Just as violence fosters high food prices, high food prices can foster violence. In June The Economist built a statistical model of unrest, and found that food (and fuel) prices were a good predictor of it. Back then we estimated that outbreaks of unrest—as recorded by acled, a global research project—would double in many countries in the year to come. So far that has happened in 17 countries (comparing levels since June with those in the same period of 2021). The biggest rise has been in poor countries, where unrest is up 39%, compared with 5% across all countries.
Even if the current hunger crisis only lasts for a year, the consequences will be felt far longer. A short spell of malnutrition can stunt young bodies and brains. The World Bank says that the share of ten-year-olds in poor and middle-income countries unable to read a simple text has increased from 57% in 2019 to an estimated 70% this year. The pandemic and hunger are probably the main causes.

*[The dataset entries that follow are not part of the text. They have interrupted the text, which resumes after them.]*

(** C8 (as amended).  In memory mode a read leaves the state as it was; a
    submission either is turned down and leaves the state as it was, or
    puts its record [r] into the list, which then holds the old records
    and [r], unchanged, except for the [length + 1 - 50] records the trim
    drops (none while the list held fewer than 50); when no time is
    [NaN], every record dropped has a time at least that of every record
    kept; a clear empties the list. *)
Theorem records_leave_by_clear_or_trim (model : ScoreModel) (env : Env)
    (s : State model) :
  memory_mode env ->
  snd (get_leaderboard env s) = s /\
  (forall body,
      let out := post_score env body s in
      (recorded (fst out) = [] /\ snd out = s) \/
      (exists r dropped,
          recorded (fst out) = [r] /\
          Permutation (memoryLeaderboard s ++ [r])
                      (memoryLeaderboard (snd out) ++ dropped) /\
          List.length dropped = (List.length (memoryLeaderboard s) + 1 - 50)%nat /\
          (Forall timed (memoryLeaderboard s) -> timed r ->
           forall kept d,
             In kept (memoryLeaderboard (snd out)) -> In d dropped ->
             time_le kept d))) /\
  memoryLeaderboard (snd (delete_leaderboard env s)) = [].
Proof.
  intros Hm. repeat split.
  - now rewrite (get_leaderboard_memory env s Hm).
  - intros body out. subst out.
    destruct (post_score_memory_cases env body s Hm)
      as [[Hsame Hnone]|(nm & t & a & Hn & Hnm & Ht & Htt & Hts & Ha)].
    + left. now split.
    + right.
      rewrite (post_score_memory_accepts env body s nm t a Hm Hn Hnm Ht Htt Hts Ha).
      cbn [fst snd recorded json memoryLeaderboard set_memoryLeaderboard].
      set (r := new_record env nm t a).
      set (sorted := Array_sort by_time (memoryLeaderboard s ++ [r])).
      exists r, (skipn 50 sorted). unfold resorted. fold sorted.
      split; [reflexivity|]. split; [|split].
      * rewrite firstn_skipn. symmetry. apply Array_sort_Permutation.
      * rewrite length_skipn. unfold sorted.
        rewrite Array_sort_length, length_app. reflexivity.
      * intros Hl Hr. apply StronglySorted_app_le. rewrite firstn_skipn.
        apply Array_sort_StronglySorted.
        apply Forall_app. split; [exact Hl|now constructor].
  - unfold delete_leaderboard, try_catch, delete_leaderboard_try.
    now rewrite (memory_mode_eqb env Hm).
Qed.

Lemma records_leave_by_clear_or_trim_witness :
  memory_mode (disconnected 51) /\
  exists r dropped,
    recorded (fst (post_score (disconnected 51) (entry "fast" (Num (num 1)))
                     full_board)) = [r] /\
    Permutation (memoryLeaderboard full_board ++ [r])
      (memoryLeaderboard
         (snd (post_score (disconnected 51) (entry "fast" (Num (num 1)))
                 full_board)) ++ dropped) /\
    List.length dropped = 1%nat.
Proof.
  assert (Hm : memory_mode (disconnected 51)) by discriminate.
  split; [exact Hm|].
  destruct (records_leave_by_clear_or_trim NoStore (disconnected 51) full_board Hm)
    as (_ & Hpost & _).
  destruct (Hpost (entry "fast" (Num (num 1))))
    as [[Hnone _]|(r & dropped & Hr & Hperm & Hlen & _)].
  - vm_compute in Hnone. discriminate Hnone.
  - exists r, dropped. repeat split; assumption.
Defined.

(** ** The rank a submission is answered with *)

Lemma findIndex_from_first (p : ScoreData -> bool) (pre post : list ScoreData)
    (r : ScoreData) (k : Z) :
  (forall x, In x pre -> p x = false) -> p r = true ->
  findIndex_from p (pre ++ r :: post) k = k + Z.of_nat (List.length pre).
Proof.
  revert k. induction pre as [|x pre IH]; intros k Hpre Hr.
  - simpl. rewrite Hr. lia.
  - cbn [app findIndex_from List.length]. rewrite (Hpre x) by now left.
    rewrite IH; [lia| |assumption].
    intros y Hy. apply Hpre. now right.
Qed.

Lemma findIndex_from_none (p : ScoreData -> bool) (l : list ScoreData) (k : Z) :
  (forall x, In x l -> p x = false) -> findIndex_from p l k = -1.
Proof.
  revert k. induction l as [|x l IH]; intros k H; [reflexivity|].
  simpl. rewrite (H x) by now left. apply IH. intros y Hy. apply H. now right.
Qed.
(** X10.  When the reading loop has run through, the products run and the
    users run succeed exactly when some flattened row has the natural-key
    column ([product_id], [user_id]) and the text of the id of every row of
    the frame can be written and encoded; the frame then has one row for
    each flattened row.  When no row has that column the run raises KeyError
    on it, and when the id of some row cannot be written or encoded (a lone
    surrogate, for one) the run raises too: in both cases it returns no
    frame. *)
Theorem convert_json_to_csv_needs_id_column :
  forall (L : PyLib) (lines : list string) (current_time data_type : string)
         (flattened_data : list dict),
    In data_type ["products"; "users"] ->
    Transform.read_loop L data_type lines [] = Ok flattened_data ->
    ((exists row, In row flattened_data /\ dict_get row (id_column data_type) <> None) ->
     Forall (fun r => exists key,
               surrogate_key L data_type (natural_key data_type r) = Ok key)
            (records (Pandas.of_records flattened_data)) ->
     exists df,
       Transform.convert_json_to_csv L lines current_time data_type = Ok df /\
       List.length (records df) = List.length flattened_data) /\
    ((forall row, In row flattened_data -> dict_get row (id_column data_type) = None) ->
     Transform.convert_json_to_csv L lines current_time data_type
     = Raise (KeyError (id_column data_type))) /\
    (forall r e,
       In r (records (Pandas.of_records flattened_data)) ->
       surrogate_key L data_type (natural_key data_type r) = Raise e ->
       exists e', Transform.convert_json_to_csv L lines current_time data_type = Raise e').
Proof.
  intros L lines current_time data_type flattened_data Hdt Hread.
  unfold Transform.convert_json_to_csv. rewrite Hread. cbn [bind].
  assert (Hfree : ~ In (id_column data_type) audit_names).
  { destruct Hdt as [<- | [<- | []]]; simpl;
      intros [E | [E | [E | [E | [E | []]]]]]; discriminate. }
  pose proof (has_column_audit current_time (Pandas.of_records flattened_data) _ Hfree) as Hcol.
  unfold Pandas.of_records in Hcol at 2. cbn [columns] in Hcol.
  rewrite has_column_union in Hcol.
  split; [| split].
  - intros (row & Hin & Hrow) Hkeys.
    assert (Hex : existsb (fun row => has_key row (id_column data_type)) flattened_data = true).
    { apply existsb_exists. exists row. split; [exact Hin |]. apply has_key_spec. exact Hrow. }
    destruct (add_audit_columns_succeeds L current_time data_type
                (Pandas.of_records flattened_data) Hdt) as (df & Hrun).
    { unfold Pandas.of_records at 1. cbn [columns]. rewrite has_column_union. exact Hex. }
    { exact Hkeys. }
    exists df. split; [exact Hrun |].
    rewrite <- (Forall2_length (add_audit_columns_rows L _ _ _ _ Hrun)).
    apply of_records_length.
  - intros Hnone.
    assert (Hex : existsb (fun row => has_key row (id_column data_type)) flattened_data = false).
    { apply not_true_is_false. intros Hex. apply existsb_exists in Hex as (row & Hin & Hrow).
      apply has_key_spec in Hrow. apply Hrow. apply Hnone. exact Hin. }
    rewrite Hex in Hcol.
    rewrite add_audit_columns_unfold. cbv zeta. unfold Pandas.getitem.
    destruct Hdt as [<- | [<- | []]];
      cbv [id_column String.eqb Ascii.eqb Bool.eqb] in Hcol |- *;
      rewrite Hcol; reflexivity.
  - intros r e Hin Hraise.
    apply (add_audit_columns_raises L current_time data_type _ r e); [| exact Hin | exact Hraise].
    destruct Hdt as [<- | [<- | []]]; simpl; tauto.
Qed.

In Brazil, a middle-income country, the proportion of people who sometimes go hungry has jumped from 9% at the end of 2020 to 15%, or 33m people, according to the Brazilian Research Network on Food and Nutrition Sovereignty and Security, a non-profit group. As a result, “we see a lot of kids who are not developing properly,” says Rodrigo Afonso, the boss of Ação da Cidadania, a charity. “If you don’t feed a kid, for the rest of his life he is going to be underdeveloped, physically and mentally.”
That may be among the worst legacies of Mr Putin’s senseless war. Millions of children worldwide will grow up to be less intelligent, and thus lead poorer and less productive lives.